DeLay told a packed room of reporters on Sept. 13 that 11 years of Republican rule had already pared down the federal budget "pretty good." If lawmakers had suggestions for cuts, DeLay said he would listen, but he was not offering anything up.
But faced with a revolt among many conservatives sharply critical of him for resisting spending cuts, DeLay three weeks later told a closed meeting of the House Republican Conference, "I failed you," according to a number of House members and GOP aides. Then, in a nod to the most hard-core conservatives, DeLay volunteered, "You guys filled a void in the leadership."
The abrupt shift reflects a changed political dynamic in the House in which a faction of fiscal conservatives -- known as the Republican Study Committee, or RSC -- has gained the upper hand because of DeLay's criminal indictment in Texas, widespread criticism of the Republicans' handling of Hurricane Katrina, and uncertainty over the future of the leadership, according to lawmakers and aides.
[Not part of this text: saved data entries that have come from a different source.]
Lemma above_le id cur cur' l : cur <= cur' -> (above id cur' l <= above id cur l)%nat.
Proof.
  intros Hc. unfold above. induction l as [|y l IHl]; [done|]. rewrite !filter_cons.
  repeat case_decide; simpl; try lia. exfalso. naive_solver lia.
Qed.

Lemma above_lt id cur cur' l e :
  e ∈ l -> im_eligible id e = true -> cur < im_gva e + im_len e <= cur' ->
  (above id cur' l < above id cur l)%nat.
Proof.
  intros He Hel Hc. induction l as [|x l IH]; [by apply elem_of_nil in He|].
  pose proof (above_le id cur cur' l ltac:(lia)) as Hle. unfold above in *.
  rewrite !filter_cons. apply elem_of_cons in He as [<-|He].
  - rewrite decide_False by lia. rewrite decide_True by (split; [done|lia]). simpl. lia.
  - specialize (IH He). repeat case_decide; simpl; try lia. exfalso. naive_solver lia.
Qed.

Section Walk.
Context (tbl : list nvkvm_iso_mmap_entry) (id : Z) (Hok : Forall entry_ok tbl).

Lemma hit_spec cur i e :
  find_idx (im_hit id cur) tbl = Some i -> tbl !! i = Some e ->
  im_eligible id e = true /\ im_gva e <= cur < im_gva e + im_len e /\
  im_gva e ⊕ im_len e = im_gva e + im_len e /\ entry_ok e /\ im_gva e + im_len e < W64.
Proof.
  intros Hf Hi. apply find_idx_Some in Hf as (e' & Hi' & Hh & _).
  rewrite Hi in Hi'. injection Hi' as <-. unfold im_hit in Hh. zb.
  pose proof (Forall_lookup_1 _ _ _ _ Hok Hi) as He.
  destruct (eligible_end id e He) as (Hw & _); [done|]. rewrite Hw in *.
  pose proof (u64_range (im_gva e + im_len e)). split_and!; auto; lia.
Qed.
(** ** Slots *)
Fixpoint alloc_loop (n : nat) (t : nvkvm_handle_table) : nvkvm_handle_table * option Z :=
  match n with
  | O => (t, None)
  | S n' =>
      let id := next_id t in
      let nx := if NVKVM_HANDLE_MAX <=? u32 (id + 1) then 1 else u32 (id + 1) in
      let t1 := Table (handles t) nx (next_generation t) in
      if id =? 0 then alloc_loop n' t1
      else if negb (h_in_use (slot t1 id)) then
        let g := next_generation t1 in
        let g' := u64 (g + 1) in
        (Table (<[id mod NVKVM_HANDLE_MAX := Handle id g 0 (-1) 0 0 0 0 false true]> (handles t1)) nx
               (if g' =? 0 then 1 else g'), Some id)
      else alloc_loop n' t1
  end.

Definition alloc_slot (t : nvkvm_handle_table) : nvkvm_handle_table * option Z :=
  alloc_loop (Z.to_nat NVKVM_HANDLE_MAX) t.

(** ** Operations: new table, return value, handle id (0 if none), fds closed *)
Definition hresult : Type := nvkvm_handle_table * Z * Z * list Z.

(** The common tail: take a slot for [fd] and fill it in. *)
Definition install (t : nvkvm_handle_table) (type fd session dev size : Z) : hresult :=
  match alloc_slot t with
  | (t1, None) => (t1, - EMFILE, 0, if 0 <=? fd then [fd] else [])
  | (t1, Some id) => (set_slot t1 id (filled (slot t1 id) type fd session dev size), 0, id, [])
  end.
(** ** Theorems *)

(** C1: whatever the guest sends and however the steps of the workers, the driver's
    answers and handle closes interleave: when a call reaches the UVM driver with a
    range-using or range-freeing command, the driver's own buffer carries the empty
    pair (0, 0), or a range inside one that, at the moment of this call's ownership
    check, the same handle owned.  Owned means: an earlier call of that handle gave
    the driver exactly that range to create, the driver accepted it (the ioctl
    returned 0, and the driver's status word, where this driver puts it, was 0), it was
    recorded, and between the record and the check no free or purge of it was entered.
    The status word is not asked of a semaphore pool on a driver before 550, where the
    code reads another word; between the check and the call the lock is not held, and
    the range may be freed there. *)
Theorem uvm_forwarded_range_owned prof acts post i h d buf pre :
  prof ∈ nvkvm_abi_profiles -> Forall act_ok acts ->
  us_log (fold_left (ustep prof) acts usys0) = post ++ EvForward i h d buf :: pre ->
  mode_checked (u_va_mode d) ->
  let b := rd 8 (u_va_off d) buf in
  let l := rd 8 (u_va_off d + 8) buf in
  exists mid chk, pre = mid ++ EvCheck i h :: chk /\
  (b = 0 /\ l = 0 \/
   exists e, granted prof chk e /\ e_hid e = h /\ inside b l e /\ range_ok (e_base e) (e_len e)).
Proof.
  intros Hp Ha Hl Hm.
  assert (us_inv prof (fold_left (ustep prof) acts usys0)) as Hi.
  { clear Hl. generalize (usys0_inv prof). generalize usys0.
    induction Ha as [|a acts H1 _ IH]; intros s Hs; [done|]. apply IH. by apply ustep_inv. }
  by apply (ui_fwd _ _ Hi _ _ _ _ _ _ Hl).
Qed.
(** [env]: the numbers of NVKVM_NVKMS_EXTRA_ALLOW, [None] if it is unset. *)
Definition nvkvm_nvkms_extra_allow (env : option (list Z)) (cmd_type : Z) : bool :=
  match env with None => false | Some vs => existsb (fun v => u32 v =? cmd_type) vs end.

Definition nvkvm_nvkms_cmd_allowed_ver (env : option (list Z)) (cmd_type major minor : Z) : bool :=
  if nvkvm_nvkms_extra_allow env cmd_type then true
  else if (cmd_type =? 0) || (cmd_type =? 1) then true
  else
    let o := nvkvm_nvkms_ops_for_version major minor in
    if negb (o_known o) then false
    else if (cmd_type =? reg_surface o) || (cmd_type =? unreg_surface o) then true
    else if (0 <=? vblank_enable o) &&
            ((s32 cmd_type =? vblank_enable o) || (s32 cmd_type =? vblank_disable o) ||
             (s32 cmd_type =? vblank_accel o)) then true
    else false.

(** ** The chain *)

(** The parts of the device the gates consult. *)
Record dev := Dev { d_graphics : bool; d_version : option (list Z); d_env : option (list Z) }.

(** RM_VID_HEAP_CONTROL: the buffer to forward, or [None] for a refusal. *)
Definition vid_heap_gate (mm : mmap_state) (isolate_id psize : Z) (pb : option (list Z))
    : option (option (list Z)) :=
  let fn := match pb with Some b => if 12 <=? psize then rd 4 8 b else UINT32_MAX | None => UINT32_MAX end in
  if fn =? 27 then
    match pb with
    | None => None
    | Some b =>
        if psize <? 80 then None
        else
          let desc := rd 8 64 b in
          let limit := rd 8 72 b in
          if (desc =? 0) || (limit =? 0) || (limit =? UINT64_MAX) then None
          else
            match iso_mmap_translate mm isolate_id desc (u64 (limit + 1)) with
            | Some (Some stub_base) => Some (Some (wr 64 (le_bytes 8 stub_base) b))
            | _ => None
            end
    end
  else if fn =? 2 then Some pb
  else None.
Now, cutting the budget -- which only months ago seemed far from possible -- is at the center of the agenda in the House. "No one wants to have an argument with friends, but that argument facilitated the debate that led to the package [of cuts] that [House Speaker J. Dennis] Hastert has now put out there," said Rep. Mike Pence (R-Ind.), chairman of the RSC and a leading proponent of cuts to offset new government spending.
But Republicans could be taking a big risk by cutting Medicaid programs while their standing in the polls has plummeted and Democrats gear up for a fight. "We have seen a sea change in the budget policies of House Republicans," said Thomas S. Kahn, the Democratic staff director of the House Budget Committee. "Clearly, the RSC's influence over their budget policies is in the ascendancy."
... more at linked article (please click headline link to see all of original article).
emphasis added
So the good lord (or the federal government) opens up the purse strings and helps the poor people that were victims of Katrina, but then cuts money from programs for the poor in other areas? Or at least that is what one of the emphasized sections above seems to imply. Of course they don't mention the totals that were recently proposed for Katrina relief by the Louisiana delegation again (numbers that were ridiculously obscene).
Meanwhile the Post starts up on the Democratic talking points for this issue by pointing out (in the second highlighted section above) that these cuts come at a dangerous time for the G.O.P., when the polls show them losing support, with the President mired in a funk of his own thanks to the Miers nomination, the continued Plame inquiries and more.
Yup, the bad news cycle is coming up at a great time for the MSM to start bashing the G.O.P. with.